Dubai targets millions of health tourists by 2020

Head of Dubai Health Authority says medical tourism could pump billions into economy
Dubai Health Authority boss Essa Al Maidoor.
By Courtney Trenwith
Mon 25 Feb 2013 09:06 AM

The head of Dubai Health Authority (DHA) believes the number of medical tourists receiving treatment in the emirate will reach millions annually by the end of the decade, potentially pumping billions of dollars into the economy.

Dubai is aiming to become a major international medical tourism hub as it rapidly expands its healthcare sector and loosens visa requirements for patients.

In an exclusive interview with Arabian Business, DHA director general Engineer Essa Al Maidoor said Dubai had all the right elements to attract foreign patients, including its own airline, an airport and a plethora of hotels, while it was ploughing millions of dollars into improving and expanding health services.

“So when it comes to medical, especially people from the MENA area, Africa and maybe the middle of Asia, why not [come to Dubai]?” Al Maidoor said.

With the total number of tourists in Dubai growing by 2m to 9.5m between 2010 and 2012, Al Maidoor believes he can attract millions of medical tourists within five to ten years.

“[The increased number of tourists] shows the growth in that sector,” he said. “Similarly, the health sector will grow as the number of people attracted [to Dubai] grows. “As much as the people need, we can provide.

“The main challenge is to maintain it with quality – that's what I'm aiming to have in Dubai.
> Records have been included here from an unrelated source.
(** [Identity.IsAnonymous]. *)
Definition IsAnonymous (id : Identity) : bool :=
  bool_decide (id_kind id = "anonymous") || bool_decide (id_kind id = "").

(** [Identity.String]. *)
Definition identity_string (id : Identity) : string :=
  id_kind id +:+ ":" +:+ id_subject id.

(** [glob]: a trailing star, or exact. *)
Definition glob (pattern value : string) : bool :=
  match cut_suffix pattern "*" with
  | (prefix, true) => has_prefix value prefix
  | (_, false) => bool_decide (pattern = value)
  end.

(** [Match.matches]. *)
Definition matches (m : Match) (id : Identity) : bool :=
  if m_authenticated m && IsAnonymous id then false
  else forallb (fun pair => bool_decide (pair.1 = "") || glob pair.1 pair.2)
         [(m_kind m, id_kind id); (m_issuer m, id_issuer id);
          (m_subject m, id_subject id);
          (m_project_path m, id_project_path id); (m_ref m, id_ref id)].

(** [Engine]. *)
Record Engine := mkEngine {
  policies : gmap string Policy;
  bindings : list Binding;
}.

(** ** Compilation *)

(** The errors [New] and [validRule] return, with the data their messages
    carry. *)
Inductive new_error :=
| PolicyWithoutName
| PolicyTwice (name : string)
| RuleWithoutPath (policy : string) (i : nat)
| StarNotAtEnd (policy : string) (i : nat) (path : string)
| RuleGrantsNothing (policy : string) (i : nat)
| NotACapability (policy : string) (i : nat) (c : string)
| BindingWithoutPolicies (i : nat)
| BindingUnknownPolicy (i : nat) (name : string).

(** The capability loop of [validRule]. *)
Fixpoint validCapabilities (policy : string) (i : nat) (cs : list Capability)
    : result new_error unit :=
  match cs with
  | [] => Ok tt
  | c :: cs' => if Known c then validCapabilities policy i cs'
                else Err (NotACapability policy i c)
  end.

(** [validRule]. *)
Definition validRule (policy : string) (i : nat) (r : Rule) : result new_error unit :=
  if decide (rule_path r = "") then Err (RuleWithoutPath policy i)
  else if contains_char (trim_suffix (rule_path r) "*") "*"%char
  then Err (StarNotAtEnd policy i (rule_path r))
  else if decide (rule_capabilities r = []) then Err (RuleGrantsNothing policy i)
  else validCapabilities policy i (rule_capabilities r).

(** The rule loop of [New]: each rule is stamped with its policy's name and
    validated. *)
Fixpoint compileRules (name : string) (i : nat) (rs : list Rule)
    : result new_error (list Rule) :=
  match rs with
  | [] => Ok []
  | r :: rs' =>
      let r' := mkRule (rule_path r) (rule_capabilities r) name in
      let? _ := validRule name i r' in
      let? rest := compileRules name (S i) rs' in
      Ok (r' :: rest)
  end.

(** The policy loop of [New]. *)
Fixpoint compilePolicies (ps : list Policy) (byName : gmap string Policy)
    : result new_error (gmap string Policy) :=
  match ps with
  | [] => Ok byName
  | p :: ps' =>
      if decide (policy_name p = "") then Err PolicyWithoutName
      else match byName !! policy_name p with
           | Some _ => Err (PolicyTwice (policy_name p))
           | None =>
               let? rules := compileRules (policy_name p) 0 (policy_rules p) in
               compilePolicies ps'
                 (<[policy_name p := mkPolicy (policy_name p) rules]> byName)
           end
  end.

(** The policy-name loop over one binding. *)
Fixpoint checkNames (i : nat) (names : list string) (byName : gmap string Policy)
    : result new_error unit :=
  match names with
  | [] => Ok tt
  | name :: names' =>
      match byName !! name with
      | None => Err (BindingUnknownPolicy i name)
      | Some _ => checkNames i names' byName
      end
  end.

(** The binding loop of [New]. *)
Fixpoint checkBindings (i : nat) (bs : list Binding) (byName : gmap string Policy)
    : result new_error unit :=
  match bs with
  | [] => Ok tt
  | b :: bs' =>
      if decide (binding_policies b = []) then Err (BindingWithoutPolicies i)
      else let? _ := checkNames i (binding_policies b) byName in
           checkBindings (S i) bs' byName
  end.

(** [New]. *)
Definition New (ps : list Policy) (bs : list Binding) : result new_error Engine :=
  let? byName := compilePolicies ps ∅ in
  let? _ := checkBindings 0 bs byName in
  Ok (mkEngine byName bs).

(** ** Decisions *)

(** Appending the values not seen yet: the [seen] map of the source holds
    exactly the values already appended. *)
Definition append_unseen (acc : list string) (xs : list string) : list string :=
  foldl (fun acc x => if decide (x ∈ acc) then acc else acc ++ [x]) acc xs.

(** [Engine.boundVia]: policies bound to an identity, and the bindings that
    bound them. *)
Definition boundVia (e : Engine) (id : Identity) : list string * list string :=
  foldl (fun acc b =>
           if matches (binding_match b) id then
             (append_unseen acc.1 (binding_policies b),
              if decide (binding_name b = "") then acc.2
              else acc.2 ++ [binding_name b])
           else acc)
        ([], []) (bindings e).

(** [Engine.PoliciesFor]. *)
Definition PoliciesFor (e : Engine) (id : Identity) : list string := (boundVia e id).1.

Record Decision := mkDecision {
  d_allowed : bool;
  d_policies : list string;
  d_bindings : list string;
  d_rule : string;
  d_policy : string;
  d_capabilities : list Capability;
  d_reason : string;
}.

(** [e.policies[name].Rules]: a missing key reads as the empty policy. *)
Definition rules_of (e : Engine) (name : string) : list Rule :=
  match policies e !! name with
  | Some p => policy_rules p
  | None => []
  end.

(** One iteration of the selection loop of [Explain]. *)
Definition select (path : string) (acc : list Rule * specificity) (rule : Rule)
    : list Rule * specificity :=
  match match_path (rule_path rule) path with
  | None => acc
  | Some score =>
      if bool_decide (acc.1 = []) || beats score acc.2 then ([rule], score)
      else if decide (score = acc.2) then (acc.1 ++ [rule], acc.2)
      else acc
  end.

(** The rules bound to an identity, in the order [Explain] visits them. *)
Definition candidates (e : Engine) (id : Identity) : list Rule :=
  mjoin (rules_of e <$> PoliciesFor e id).

(** The two nested loops of [Explain]. *)
Definition best_rules (path : string) (rules : list Rule) : list Rule * specificity :=
  foldl (select path) ([], Specificity false 0 0 0) rules.

(** The first rule of [best] carrying a capability names the decision. *)
Fixpoint first_with (cap : Capability) (rs : list Rule) : option Rule :=
  match rs with
  | [] => None
  | r :: rs' => if Has (rule_capabilities r) cap then Some r else first_with cap rs'
  end.

Definition attribution (cap : Capability) (best : list Rule) : string * string :=
  match first_with cap best, best with
  | Some r, _ => (rule_path r, rule_policy r)
  | None, r :: _ => (rule_path r, rule_policy r)
  | None, [] => ("", "")
  end.

(** [Engine.Explain]. *)
Definition Explain (e : Engine) (id : Identity) (path : string) (want : Capability)
    : Decision :=
  let '(names, via) := boundVia e id in
  let best := (best_rules path (mjoin (rules_of e <$> names))).1 in
  match best with
  | [] =>
      mkDecision false names via "" "" []
        (if decide (names = []) then "no policy is bound to " +:+ identity_string id
         else "no policy grants anything on " +:+ path)
  | first :: _ =>
      let effective :=
        foldl (fun acc r => append_unseen acc (rule_capabilities r)) [] best in
      if Has effective CapDeny then
        let '(rule, policy) := attribution CapDeny best in
        mkDecision false names via rule policy effective
          ("policy " +:+ policy +:+ " denies " +:+ rule)
      else if Has effective want then
        let '(rule, policy) := attribution want best in
        mkDecision true names via rule policy effective
          ("policy " +:+ policy +:+ " grants " +:+ want +:+ " on " +:+ rule)
      else
        mkDecision false names via (rule_path first) (rule_policy first) effective
          ("policy " +:+ rule_policy first +:+ " grants " +:+
           capabilities_string effective +:+ " on " +:+ rule_path first +:+
           ", which does not include " +:+ want)
  end.

(** [Engine.Allowed]. *)
Definition Allowed (e : Engine) (id : Identity) (path : string) (want : Capability)
    : bool := d_allowed (Explain e id path want).

(** [Engine.MayReach]: the early gate before a body is read. *)
Definition MayReach (e : Engine) (id : Identity) (prefix : string) (want : Capability)
    : bool :=
  existsb (fun rule =>
             if negb (Has (rule_capabilities rule) want) then false
             else let literal := trim_suffix (rule_path rule) "*" in
                  has_prefix literal prefix || has_prefix prefix literal)
          (candidates e id).

(** ** The specificity order *)

Lemma beats_irrefl s : beats s s = false.
Proof. unfold beats. repeat case_decide; try done. by apply Nat.ltb_irrefl. Qed.

Lemma beats_total s t : s <> t -> beats s t = true \/ beats t s = true.
Proof.
  destruct s as [e1 p1 l1 s1], t as [e2 p2 l2 s2]. unfold beats; simpl. intros Hne.
  repeat case_decide; try congruence; rewrite ?Nat.ltb_lt; try lia.
  - destruct e1, e2; naive_solver.
  - assert (Hee : e1 = e2) by (destruct e1, e2; naive_solver).
    assert (p1 = p2) by lia. assert (l1 = l2) by lia.
    destruct (decide (s1 = s2)); [|lia]. congruence.
Qed.

Lemma beats_trans s t u : beats s t = true -> beats t u = true -> beats s u = true.
Proof.
  destruct s as [e1 p1 l1 s1], t as [e2 p2 l2 s2], u as [e3 p3 l3 s3].
  unfold beats; simpl.
  destruct e1, e2, e3; simpl; repeat case_decide; intros;
    rewrite ?Nat.ltb_lt in *; first [done|lia|congruence|exfalso; naive_solver].
Qed.

Lemma beats_asym s t : beats s t = true -> beats t s = false.
Proof.
  intros H. destruct (beats t s) eqn:E; [|done].
  pose proof (beats_trans _ _ _ H E) as Hc. by rewrite beats_irrefl in Hc.
Qed.

(** What does not beat [t] does not beat anything above [t] either. *)
Lemma beats_bound s t u : beats u t = false -> beats s t = true -> beats u s = false.
Proof.
  intros Hut Hst. destruct (beats u s) eqn:E; [|done].
  by rewrite (beats_trans _ _ _ E Hst) in Hut.
Qed.

(** ** Sets of capabilities and rules *)

Lemma Has_elem c w : Has c w = true <-> w ∈ c.
Proof.
  induction c as [|x c IH]; simpl; [set_solver|].
  case_decide; subst; set_solver.
Qed.

Lemma append_unseen_elem x acc xs : x ∈ append_unseen acc xs <-> x ∈ acc \/ x ∈ xs.
Proof.
  unfold append_unseen. revert acc.
  induction xs as [|y xs IH]; intros acc; simpl; [set_solver|].
  rewrite IH. case_decide; set_solver.
Qed.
As it's forming as a business hub we hope it will form as a private health [care] hub for the region.”

The medical tourism market already generates more than US$1.6bn each year, according to Euromonitor International, with much of that in Dubai.

The Dubai Health Authority estimates the number of medical tourists in Dubai is increasing 10-15 percent each year, while about 15 percent of patients in Dubai Healthcare City already are medical tourists.

The UAE also recently announced a new three-month medical tourist visa, which can be extended twice, up to nine consecutive months, in a bid to attract foreign patients.

It also is now granting short-stay visas for specialist doctors needed to work in operating theatres for as little as one day.

Additionally, thousands of medical professionals are travelling to Dubai for various healthcare conferences hosted in the emirate.

More than 100,000 people are estimated to have attended Arab Health expo earlier this month, while 90,000 nights worth of accommodation were booked out for a three-day dental conference also in February.

However, Deloitte’s director of healthcare consulting, Parham Gohari, said Dubai had “a long way to go” before it would be an attractive medical destination.

Bahrain and Kuwait also were competing for medical tourists in the region and while Dubai had better infrastructure and a larger pool of existing tourists, there was some distrust in the emirate’s healthcare system, Gohari said.

“Dubai has the potential but I do feel they have a long way to go,” he told Arabian Business.